Other forms of success may or may not include the following: going shopping with grandma or grandpa to get a toy without having to open their own wallets, getting mom or dad to read an extra story before bed, mom or dad (mostly dad/me) sneaking them an extra piece of candy, scoop of ice cream, or soda to share, getting me to take them to the park in 100 degree weather and stand in the sun to push them on the swings forrrrrreeeeeeevvvvveeeerrrrrrr, or getting me to go on roller coasters or spinning rides at Legoland or Disneyland. The Legoland rides are not too bad. I am definitely too out of shape to do any rides at Knott’s Berry Farm or Magic Mountain.

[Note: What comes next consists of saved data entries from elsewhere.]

(** X9: the recommended seatpost offset is 0, 20 or 25 mm, and for a
    non-negative saddle height a 20 or 25 mm post is only recommended when
    the fit's effective seat-tube angle exceeds the frame's (73 if the
    frame gives none) by more than half a degree. *)
Theorem seatpost_offset_values fitData newFrame :
  let r := calculateBikeSetup fitData newFrame in
  let off := BikeSetupCalculation.seatpostOffsetNeeded r in
  let effectiveSTA := effectiveSeatTubeAngle (fitPosition fitData) in
  let frameSTA := js_or (seatTubeAngle newFrame) 73 in
  (off = 0 \/ off = 20 \/ off = 25) /\
  (0 <= saddleHeight (fitPosition fitData) ->
   effectiveSTA <= frameSTA + 1 / 2 -> off = 0) /\
  (off <> 0 ->
   (effectiveSTA - frameSTA)
   * (saddleHeight (fitPosition fitData) * tan (radians 1)) > 8).
Proof.
  cbv zeta.
  destruct (setup_fields fitData newFrame) as (_ & _ & _ & -> & _).
  unfold seatpost_offset, frame_sta.
  change ((1 * PI) / 180) with (radians 1).
  pose proof tan_one_degree_pos as Htan.
  set (d := effectiveSeatTubeAngle (fitPosition fitData)
            - js_or (seatTubeAngle newFrame) 73).
  set (h := saddleHeight (fitPosition fitData)).
  assert (0 <= h -> d <= 1 / 2 -> Rabs d > 1 / 2 ->
          d * (h * tan (radians 1)) <= 0) as Hslack.
  { intros Hh Hd' Habs. unfold Rabs in Habs. destruct (Rcase_abs d); [|lra].
    assert (0 <= h * tan (radians 1)) by nra. nra. }
  destruct (gtb (Rabs d) (1 / 2)) eqn:Hd.
  - apply gtb_true in Hd.
    destruct (gtb (d * (h * tan (radians 1))) 15) eqn:H15.
    { apply gtb_true in H15. cbn [fst]. split; [lra|]. split.
      - intros Hh Hle. assert (d <= 1 / 2) as Hd' by (unfold d; lra).
        specialize (Hslack Hh Hd' Hd). lra.
      - intros _. lra. }
    destruct (gtb (d * (h * tan (radians 1))) 8) eqn:H8.
    { apply gtb_true in H8. cbn [fst]. split; [lra|]. split.
      - intros Hh Hle. assert (d <= 1 / 2) as Hd' by (unfold d; lra).
        specialize (Hslack Hh Hd' Hd). lra.
      - intros _. lra. }
    destruct (ltb (d * (h * tan (radians 1))) (-15)); cbn [fst];
      (split; [lra|]); (split; [reflexivity | intros Hne; lra]).
  - cbn [fst]. split; [lra|]. split; [reflexivity | intros Hne; lra].
Qed.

One other exhibit of success from the parents’ perspective is building positive characteristics in our girls. For example, persistence is a characteristic we want our kids to have, and it is starting to sink in. My oldest has started to play goalie this hockey season, and it has been challenging for her, understandably. She is six, still learning how to skate a little while playing hockey, and her equipment weighs half of her body weight. So her first actual game was rough, for her to play and for me to watch. I was a stress ball. Coming off the rink and the car ride home, she seemed fine until she got home. She got really upset and broke down. Fortunately, mom was there for her and talked to about her own crushing defeats playing sports. It was tough to lose by a lot, but because of persistence she worked hard and got better. It made my daughter feel better, and she was able to laugh off the loss and continues to play goalie. And when my youngest turned to her older sister in the car the next day and said, “Sissy, don’t give up being a goalie. It’s against our family rules,” it was clear we are having some success planting seeds of character.

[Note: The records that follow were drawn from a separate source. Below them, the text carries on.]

(** * Curve pool scanner: the yield filter of [filter_high_apy_pools.py]

    A shallow embedding of [filter_high_apy_pools] and the lemmas that settle
    what its specification says about it.

    Modelling decisions, all taken from the source:
    - a value produced by [json.load] is a [json] term; a Python [dict] is an
      association list in insertion order (its keys are distinct in Python),
      because the gauge document is iterated with [.items()];
    - the two look-up dictionaries are only read by key and are [gmap]s;
    - numbers are exact rationals: Python's [int] and [float] are both
      [JNum], and [+], [<] and [max] are exact. The rounding of [float], its
      infinities and NaN, and the [OverflowError] of an integer beyond the
      range of [float] that meets a float are not modelled; the theorems
      word a comparison as the code makes it, with [<] and its negation;
    - strings are byte strings and [.lower()] acts on the ASCII letters,
      where [str.lower] also lower-cases the letters beyond ASCII;
    - every operation that can raise in Python returns a [res], and the
      [try]/[except] of the function turns a raised exception into a printed
      error and the empty list;
    - standard output is the list of the messages printed, a formatted number
      being carried as the number itself. *)

From Stdlib Require Import QArith Ascii String.
From stdpp Require Import base option list strings gmap.

Open Scope string_scope.
Open Scope list_scope.
Set Warnings "-register-all".

(** ** Values, exceptions and results *)

Inductive json : Type :=
  | JNull
  | JBool (b : bool)
  | JNum (q : Q)
  | JStr (s : string)
  | JArr (l : list json)
  | JObj (o : list (string * json)).

Inductive exn : Type :=
  | FileNotFoundError
  | JSONDecodeError
  | AttributeError
  | TypeError
  | KeyError
  | ValueError
  | UnicodeDecodeError
  | OSError
  | OtherException (class_name : string).

Inductive res (A : Type) : Type :=
  | Ok (a : A)
  | Raise (e : exn).
Arguments Ok {A} a.
Arguments Raise {A} e.

#[global] Instance res_bind : MBind res := λ A B f m,
  match m with
  | Ok a => f a
  | Raise e => Raise e
  end.

(** What [open] followed by [json.load] does with a path: the file is
    absent, its text is not JSON, it parses to a value, or reading it
    raises another exception: [UnicodeDecodeError] for bytes that are not
    text, [OSError] for its subclasses other than [FileNotFoundError] (a
    directory, a file without read permission), [OtherException] for any
    other subclass of [Exception], by its name ([RecursionError] for a
    document nested too deep). *)
Inductive file_outcome : Type :=
  | Missing
  | NotJson
  | Parsed (v : json)
  | Unreadable (e : exn).

Definition load (fs : string → file_outcome) (path : string) : res json :=
  match fs path with
  | Missing => Raise FileNotFoundError
  | NotJson => Raise JSONDecodeError
  | Parsed v => Ok v
  | Unreadable e => Raise e
  end.

(** ** Python primitives used by the function *)

Definition Qltb (x y : Q) : bool :=
  (Qnum x * QDen y <? Qnum y * QDen x)%Z.

(** [bool(v)] *)
Definition truthy (v : json) : bool :=
  match v with
  | JNull => false
  | JBool b => b
  | JNum q => negb (Qeq_bool q 0)
  | JStr s => negb (String.eqb s "")
  | JArr l => match l with [] => false | _ => true end
  | JObj o => match o with [] => false | _ => true end
  end.

Fixpoint dict_get (k : string) (o : list (string * json)) : option json :=
  match o with
  | [] => None
  | (k', v) :: o' => if String.eqb k k' then Some v else dict_get k o'
  end.

(** [v.get(k, d)]: only a [dict] has the method. *)
Definition py_get (v : json) (k : string) (d : json) : res json :=
  match v with
  | JObj o => Ok (default d (dict_get k o))
  | _ => Raise AttributeError
  end.

(** [v[k]] with a string key. *)
Definition py_getitem (v : json) (k : string) : res json :=
  match v with
  | JObj o =>
      match dict_get k o with
      | Some x => Ok x
      | None => Raise KeyError
      end
  | _ => Raise TypeError
  end.

(** [v.items()] *)
Definition py_items (v : json) : res (list (string * json)) :=
  match v with
  | JObj o => Ok o
  | _ => Raise AttributeError
  end.

Fixpoint chars (s : string) : list json :=
  match s with
  | EmptyString => []
  | String c s' => JStr (String c EmptyString) :: chars s'
  end.

(** [for x in v]: a list yields its elements, a dict its keys, a string its
    characters; nothing else is iterable. *)
Definition py_iter (v : json) : res (list json) :=
  match v with
  | JArr l => Ok l
  | JObj o => Ok (map (λ kv, JStr (fst kv)) o)
  | JStr s => Ok (chars s)
  | _ => Raise TypeError
  end.

Definition lower_ascii (c : ascii) : ascii :=
  let n := nat_of_ascii c in
  if (65 <=? n)%nat && (n <=? 90)%nat then ascii_of_nat (n + 32) else c.

Fixpoint lower (s : string) : string :=
  match s with
  | EmptyString => EmptyString
  | String c s' => String (lower_ascii c) (lower s')
  end.

(** [v.lower()]: only a [str] has the method. *)
Definition str_lower (v : json) : res string :=
  match v with
  | JStr s => Ok (lower s)
  | _ => Raise AttributeError
  end.

(** [needle in hay] on strings. *)
Fixpoint contains (needle hay : string) : bool :=
  String.prefix needle hay ||
  match hay with
  | EmptyString => false
  | String _ hay' => contains needle hay'
  end.

(** The numeric reading of a value in arithmetic and comparison: [bool] is
    a subtype of [int] in Python. *)
Definition as_num (v : json) : option Q :=
  match v with
  | JNum q => Some q
  | JBool true => Some 1%Q
  | JBool false => Some 0%Q
  | _ => None
  end.

(** [v + x] and [x + v] with [x] a float: the exact sum of two numbers, a
    [TypeError] for anything else. *)
Definition py_add (v : json) (x : Q) : res Q :=
  match as_num v with
  | Some q => Ok (q + x)%Q
  | None => Raise TypeError
  end.

Definition py_radd (x : Q) (v : json) : res Q :=
  match as_num v with
  | Some q => Ok (x + q)%Q
  | None => Raise TypeError
  end.

(** [v < x] with [x] a float. *)
Definition py_lt (v : json) (x : Q) : res bool :=
  match as_num v with
  | Some q => Ok (Qltb q x)
  | None => Raise TypeError
  end.

(** [max(a, b)]: the first argument unless the second is greater. *)
Definition py_max (a b : Q) : Q := if Qltb a b then b else a.

(** [len(v)] for the list case, the only one the function reaches. *)
Definition py_len (v : json) : nat :=
  match v with
  | JArr l => length l
  | _ => 0
  end.

Definition is_list (v : json) : bool :=
  match v with
  | JArr _ => true
  | _ => false
  end.

(** [v[i]] on a list; the function only indexes a list of length two. *)
Definition py_index (v : json) (i : nat) : json :=
  match v with
  | JArr l => nth i l JNull
  | _ => JNull
  end.

Definition is_none (v : json) : bool :=
  match v with
  | JNull => true
  | _ => false
  end.

(** [v != 'stable'] *)
Definition not_stable (v : json) : bool :=
  match v with
  | JStr s => negb (String.eqb s "stable")
  | _ => true
  end.

(** ** Records built by the function *)

(** The dictionary appended to [high_apy_pools]; the fields are its keys. *)
Record pool_entry : Type := PoolEntry {
  name : string;
  pool_info : json;
  gaugeCrvApy : json;
  extra_rewards_apy : Q;
  total_apy_range : Q * Q;
  max_apy : Q;
  usd_total : json
}.

(** The dictionary appended to [all_pools_with_apy]. *)
Record apy_entry : Type := ApyEntry {
  apy_name : string;
  apy_gaugeCrvApy : json;
  apy_extra_rewards_apy : Q;
  apy_hasNoCrv : json
}.

Inductive message : Type :=
  | InvalidGauges
  | InvalidAllPools
  | FoundNonZero (n : nat)
  | PoolLine (n : string) (crv0 crv1 extra : Q)
  | AndMore (n : nat)
  | NoNonZero
  | ErrorFileNotFound
  | ErrorInvalidJson
  | ErrorOther (e : exn).

(** ** The look-up dictionaries (source lines 40-55) *)

(** [if not data.get('success') or 'data' not in data] *)
Definition invalid_structure (data : json) : res bool :=
  success ← py_get data "success" JNull;
  if negb (truthy success) then Ok true
  else
    match data with
    | JObj o => Ok (negb (bool_decide (is_Some (dict_get "data" o))))
    | _ => Raise TypeError
    end.

(** The inner loop [for reward in gauge_rewards: extra_apy += ...]. *)
Fixpoint sum_rewards (extra_apy : Q) (rewards : list json) : res Q :=
  match rewards with
  | [] => Ok extra_apy
  | reward :: rewards' =>
      apy ← py_get reward "apy" (JNum 0);
      extra_apy' ← py_radd extra_apy apy;
      sum_rewards extra_apy' rewards'
  end.

Definition extra_rewards (pool : json) : res Q :=
  gauge_rewards ← py_get pool "gaugeRewards" (JArr []);
  if truthy gauge_rewards then
    rewards ← py_iter gauge_rewards;
    sum_rewards 0 rewards
  else Ok 0%Q.

(** [pool.get('address', '').lower()] *)
Definition pool_key (pool : json) : res string :=
  address ← py_get pool "address" (JStr "");
  str_lower address.

(** One iteration of the loop over [poolData]. *)
Definition index_pool (lk : gmap string json * gmap string Q) (pool : json)
  : res (gmap string json * gmap string Q) :=
  address ← pool_key pool;
  usd ← py_get pool "usdTotal" (JNum 0);
  let pool_usd_lookup := <[address := usd]> (fst lk) in
  extra_apy ← extra_rewards pool;
  Ok (pool_usd_lookup, <[address := extra_apy]> (snd lk)).

Fixpoint index_pools (lk : gmap string json * gmap string Q) (pools : list json)
  : res (gmap string json * gmap string Q) :=
  match pools with
  | [] => Ok lk
  | pool :: pools' =>
      lk' ← index_pool lk pool;
      index_pools lk' pools'
  end.

Definition build_lookups (pools : list json)
  : res (gmap string json * gmap string Q) :=
  index_pools (∅, ∅) pools.

(** ** The loop over the gauge entries (source lines 57-121) *)

(** [not gauge_crv_apy or not isinstance(gauge_crv_apy, list)
     or len(gauge_crv_apy) != 2] *)
Definition bad_gauge_crv_apy (gauge_crv_apy : json) : bool :=
  negb (truthy gauge_crv_apy) || negb (is_list gauge_crv_apy)
  || negb (py_len gauge_crv_apy =? 2)%nat.

(** [pool_info.get('swap', '').lower()] *)
Definition join_key (info : json) : res string :=
  swap ← py_get info "swap" (JStr "");
  str_lower swap.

Success is very different for everyone. And even though my kids have a different view of success than I do, I think, even at a very young age, they are successful. Keeping in mind they are still kids, which I forget a lot, they are quickly becoming actual people. You can see their personalities coming out. My oldest is a thrill-seeker and is willing to try new things even though she is extremely shy even around people she knows. My youngest is stubborn like her parent (hmmm, which one?), but can be so sweet to her sister. When she had pink eye we had to tell her to not get too close to her sister. She started crying because she was worried she was going to give pink eye to her sister. They are sisters and friends who love playing together, and that is enough of a success story for me.
What do successful kids look like to you? What do you think you kids think success looks like? What are you doing to help your kids be successful? What are your success stories?